When you call `patientsCDM()` directly against a remote database, TestGenerator
reads the connection details from environment variables.

| Backend | Required environment variables |
| --- | --- |
| PostgreSQL | `POSTGRESQL_SERVER`, `POSTGRESQL_DBNAME`, `POSTGRESQL_PORT`, `POSTGRESQL_USER`, `POSTGRESQL_PASSWORD` |
| SQL Server | `SQLSERVER_SERVER`, `SQLSERVER_DBNAME`, `SQLSERVER_PORT`, `SQLSERVER_USER`, `SQLSERVER_PASSWORD` |
| Databricks/Spark | `DATABRICKS_HOST`, `DATABRICKS_TOKEN`, `DATABRICKS_HTTPPATH` |

For Databricks, TestGenerator also reads `DATABRICKS_USER` and
`DATABRICKS_WORKSPACE` when they are set. If they are not set, it uses `token`
as the user and `hive_metastore` as the workspace/catalog.

For SQL Server, TestGenerator reads `SQL_SERVER_DRIVER` when it is set. If it is
not set, it uses `ODBC Driver 18 for SQL Server`.

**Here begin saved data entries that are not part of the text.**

(** One step at its time; 2^60 ns are 36 years.  The delay [getWeatherData]
    measures begins with the batch. *)
Definition timed_step (tl : Z * Label) (T : Timed St) : option (Timed St) :=
  let '(t, l) := tl in
  if (now T <=? t) && (t <? 2 ^ 60) && in_deadlines t (starts T) (view (agg T)) &&
     (negb (fires l) || ticked t (starts T)) then
    match does l with
    | Some (EReturn j value) =>
      '(i, b) ← calls (view (agg T)) !! j;
      '(_, reply) ← answer i b;
      start ← starts T !! Z.to_nat b;
      d ← due (starts T) i b;
      if (d <=? t) && bool_decide (value = Value reply) then
        s ← istep k l (agg T);
        Some (mkTimed s t (starts T) (receipts T) (values T ++ (callReturned ap start t reply i b).1))
      else None
    | Some ETick =>
      if ticked t (starts T) then
        s ← istep k l (agg T);
        Some (mkTimed s t (starts T ++ [t]) (receipts T ++ receipts_of (batch (view s))) (values T))
      else None
    | _ =>
      s ← istep k l (agg T);
      Some (mkTimed s t (starts T) (receipts T) (values T))
    end
  else None.

Fixpoint timed_run (tls : list (Z * Label)) (T : Timed St) : option (Timed St) :=
  match tls with
  | [] => Some T
  | tl :: tls => T ← timed_step tl T; timed_run tls T
  end.

(** Both aggregators start the first batch when they start the ticker. *)
Definition timed_init : Timed St := mkTimed (boot k) 0 [0] (receipts_of 0) [].

(** ** The machine at the same times *)

Definition viewed (T : Timed St) : Timed Aggregator :=
  mkTimed (view (agg T)) (now T) (starts T) (receipts T) (values T).
End runs.

Definition later (t : Z) (T : Timed Aggregator) : Timed Aggregator :=
  mkTimed (agg T) t (starts T) (receipts T) (values T).

Lemma timed_step_view `{Implementation St Label} t l (T T' : Timed St) :
  sound (agg T) -> timed_step (t, l) T = Some T' ->
  sound (agg T') /\
  match does l with
  | Some e => timed_step (t, e) (viewed T) = Some (viewed T')
  | None => viewed T' = later t (viewed T)
  end.
Proof.
  intros Hs Hst. cbn [timed_step] in Hst.
  destruct (_ && _ && _) eqn:E1; [|done]. apply andb_true_iff in E1 as [E1 _].
  assert (forall e : event, (now (viewed T) <=? t) && (t <? 2 ^ 60) && in_deadlines t (starts (viewed T)) (view (agg (viewed T)))
    && (negb (fires e) || ticked t (starts (viewed T))) = true) as Hg by (intros e; apply andb_true_iff; split; [exact E1|reflexivity]).
  destruct (does l) as [e|] eqn:Ed.
  - cbn [timed_step]. rewrite Hg. cbn [does machine]. destruct e as [j v|r| |].
    + apply bind_Some in Hst as ([i b] & Hj & Hst). apply bind_Some in Hst as ([d0 reply] & Ha & Hst).
      apply bind_Some in Hst as (start & Hst0 & Hst). apply bind_Some in Hst as (d & Hd & Hst).
      destruct ((d <=? t) && _) eqn:E2; [|done]. apply bind_Some in Hst as (s & Hi & [= <-]).
      destruct (istep_view _ _ _ _ Hs Hi) as [Hs' Hv]. rewrite Ed in Hv. split; [done|].
      cbn [agg viewed view machine starts istep]. unfold Datatypes.id. rewrite Hj. cbn. rewrite Ha. cbn. rewrite Hst0. cbn. rewrite Hd. cbn.
      rewrite E2. cbn in Hv. by rewrite Hv.
    + apply bind_Some in Hst as (s & Hi & [= <-]).
      destruct (istep_view _ _ _ _ Hs Hi) as [Hs' Hv]. rewrite Ed in Hv. split; [done|].
      cbn [agg viewed istep machine]. by rewrite Hv.
    + cbn [starts viewed]. destruct (ticked _ _); [|done]. apply bind_Some in Hst as (s & Hi & [= <-]).
      destruct (istep_view _ _ _ _ Hs Hi) as [Hs' Hv]. rewrite Ed in Hv. split; [done|].
      cbn [agg viewed istep machine]. by rewrite Hv.
    + apply bind_Some in Hst as (s & Hi & [= <-]).
      destruct (istep_view _ _ _ _ Hs Hi) as [Hs' Hv]. rewrite Ed in Hv. split; [done|].
      cbn [agg viewed istep machine]. by rewrite Hv.
  - apply bind_Some in Hst as (s & Hi & [= <-]).
    destruct (istep_view _ _ _ _ Hs Hi) as [Hs' Hv]. rewrite Ed in Hv. split; [done|].
    unfold viewed, later. simpl. by rewrite Hv.
Qed.

(** ** What is to be reported *)

(** The stations whose call of a batch comes back within the period. *)
Definition timely (b : Z) : list Z := filter (fun i => within other server ap (draws i b) = true) (seqZ 0 k).

Definition temperatures (b : Z) : list Z := (fun i => temperature (draws i b)) <$> timely b.

Definition trueReport (b : Z) : WeatherReport :=
  mkWeatherReport (float_div (float_of_int (foldr Z.add 0 (temperatures b))) (float_of_int (len (timely b)))) 0 b.

(** The stations the tester has noted for a batch. *)
Definition noted (b : Z) (vs : list internalWeatherCallReport) : list Z :=
  c_id <$> filter (fun v => c_batch v = b) vs.

(** The timely calls of a batch that are still open. *)
Definition pending_timely (b : Z) (cs : list (Z * Z)) : list Z :=
  filter (fun i => within other server ap (draws i b) = true) (fst <$> filter (fun c => c.2 = b) cs).

Definition good_value (v : internalWeatherCallReport) : Prop :=
  c_value v = float_of_int (temperature (draws (c_id v) (c_batch v))).

Definition good_report (r : WeatherReport) : Prop :=
  within other server ap (draws (Id r) (Batch r)) = true /\ Value r = float_of_int (temperature (draws (Id r) (Batch r))).

Definition batch_done (b : Z) (rs : list WeatherReport) (T : Timed Aggregator) : Prop :=
  (Id <$> of_batch b rs) ≡ₚ timely b /\ Forall good_report (of_batch b rs) /\
  noted b (values T) ≡ₚ timely b /\ pending_timely b (calls (agg T)) = [].

Record timed_inv (dn : list (list WeatherReport)) (cur : list WeatherReport) (T : Timed Aggregator) : Prop := {
  ti_agg : agg_inv k dn cur (agg T);
  ti_len : len (starts T) = batch (agg T) + 1;
  ti_starts : forall b t, starts T !! b = Some t ->
    period other ap * Z.of_nat b <= t <= period other ap * Z.of_nat b + lag;
  ti_receipts : receipts T = mjoin (receipts_of <$> seqZ 0 (batch (agg T) + 1));
  ti_values : Forall good_value (values T) /\ Forall (fun v => c_batch v <= batch (agg T)) (values T);
  ti_done : forall b rs, dn !! b = Some rs -> batch_done (Z.of_nat b) rs T;
  ti_reports : stopped (agg T) = false ->
    Forall (fun r => Batch r = batch (agg T) -> good_report r) (returned (agg T) ++ cur);
  ti_noted : stopped (agg T) = false ->
    noted (batch (agg T)) (values T) ++ pending_timely (batch (agg T)) (calls (agg T)) ≡ₚ timely (batch (agg T));
}.

(** ** Preservation *)

Context (Hserver : averagePeriod server = short_period) (Hap : tester_period ap) (Hlegal : forall i b, legal (draws i b) = true).
Context (Hlag : 0 <= lag <= 70000000).


Lemma answer_spec i b delay reply :
  answer i b = Some (delay, reply) ->
  reply = mkWeatherReport (float_of_int (temperature (draws i b))) (id server) b /\
  (within other server ap (draws i b) = true /\ 0 <= delay <= period other ap - 149000000 \/
   within other server ap (draws i b) = false /\ period other ap + 300000000 <= delay).
Proof using Hap Hlegal Hserver.
  intros E. pose proof (server_delay other ap (testName server) (id server) b (draws i b) Hap (Hlegal i b)) as Hd.
  rewrite <- Hserver in Hd. unfold answer in E. destruct server as [sid sp name]. simpl in *. by rewrite E in Hd.
Qed.

Lemma answer_in_time i b : within other server ap (draws i b) = true -> is_Some (answer i b).
Proof using Type.
  unfold answer, within. intros Hw. destruct (GetWeatherRPCHandler _ _ b _) as [x|] eqn:E; [by eexists|].
  unfold GetWeatherRPCHandler in *. by destruct (_ =? 6).
Qed.

Lemma period_range : 800000000 <= period other ap <= 5000000000.
Proof using Hap. destruct Hap as [->| ->]; [rewrite short_period_ns|rewrite long_period_ns]; lia. Qed.

Lemma noted_app b vs vs' : noted b (vs ++ vs') = noted b vs ++ noted b vs'.
Proof. unfold noted. by rewrite filter_app, fmap_app. Qed.

#[local] Instance pending_timely_proper b : Proper ((≡ₚ) ==> (≡ₚ)) (pending_timely b).
Proof. intros cs cs' E. unfold pending_timely. by rewrite E. Qed.

Lemma pending_timely_cons b i b' cs :
  pending_timely b ((i, b') :: cs) =
  (if decide (b' = b /\ within other server ap (draws i b) = true) then [i] else []) ++ pending_timely b cs.
Proof.
  unfold pending_timely. rewrite filter_cons. simpl. destruct (decide (b' = b)) as [->|Hne].
  - rewrite fmap_cons, filter_cons. simpl. case_decide; [rewrite decide_True by done|rewrite decide_False by tauto]; done.
  - by rewrite decide_False by tauto.
Qed.

(** A call that comes back is noted exactly when it is timely. *)
Lemma return_noted dn cur T t i b delay reply start :
  timed_inv dn cur T -> answer i b = Some (delay, reply) -> starts T !! Z.to_nat b = Some start ->
  start + Z.max 0 delay <= t < 2 ^ 60 ->
  (within other server ap (draws i b) = true -> t <= start + Z.max 0 delay + lag) ->
  within_period ap (t - start) = within other server ap (draws i b).
Proof using Hserver Hap Hlegal Hlag.
  intros Hi Ha Hs Ht Hlate. destruct (ti_starts _ _ _ Hi _ _ Hs) as [Hs1 _].
  destruct (answer_spec _ _ _ _ Ha) as (_ & Hd). pose proof period_range as Hp.
  assert (0 <= period other ap * Z.of_nat (Z.to_nat b)) by lia.
  rewrite (within_period_spec other) by (done || lia).
  destruct Hd as [[Et ?]|[Et ?]]; rewrite Et; [apply Z.ltb_lt; specialize (Hlate Et); lia|apply Z.ltb_ge; lia].
Qed.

A typical local `.Renviron` setup could look like this:

```{bash envvars, eval=FALSE}
POSTGRESQL_SERVER=localhost
POSTGRESQL_DBNAME=cdm
POSTGRESQL_PORT=5432
POSTGRESQL_USER=postgres
POSTGRESQL_PASSWORD=your-password

SQLSERVER_SERVER=localhost
SQLSERVER_DBNAME=cdm
SQLSERVER_PORT=1433
SQLSERVER_USER=sa
SQLSERVER_PASSWORD=your-password

DATABRICKS_HOST=https://your-workspace.cloud.databricks.com
DATABRICKS_TOKEN=your-token
DATABRICKS_HTTPPATH=/sql/1.0/warehouses/your-warehouse
```

Use values that match your own database or Databricks workspace. The database
user needs permission to create schemas, create tables, insert data, read data,
and drop the test schema during cleanup.

## A minimal backend test pattern

A backend-specific test usually follows this shape:

```{r test-pattern}
testthat::test_that("study logic works on PostgreSQL", {
  cdm <- NULL
  on.exit({
    if (!is.null(cdm)) {
      TestGenerator::cleanupTestCdm(cdm)
    }
  }, add = TRUE)

  cdm <- TestGenerator::patientsCDM(
    pathJson = "tests/testthat/testCases",
    testName = "my_test_population",
    cdmVersion = "5.4",
    dbms = "postgresql"
  )

  result <- myPackage::runMyStudy(cdm)

  testthat::expect_equal(result$n_subjects, 3)
})
```

The exact expectations should be specific to your micro population. Good tests
usually check counts, dates, cohort entry and exit, exclusions, or any other
result that should be predictable from the small input dataset.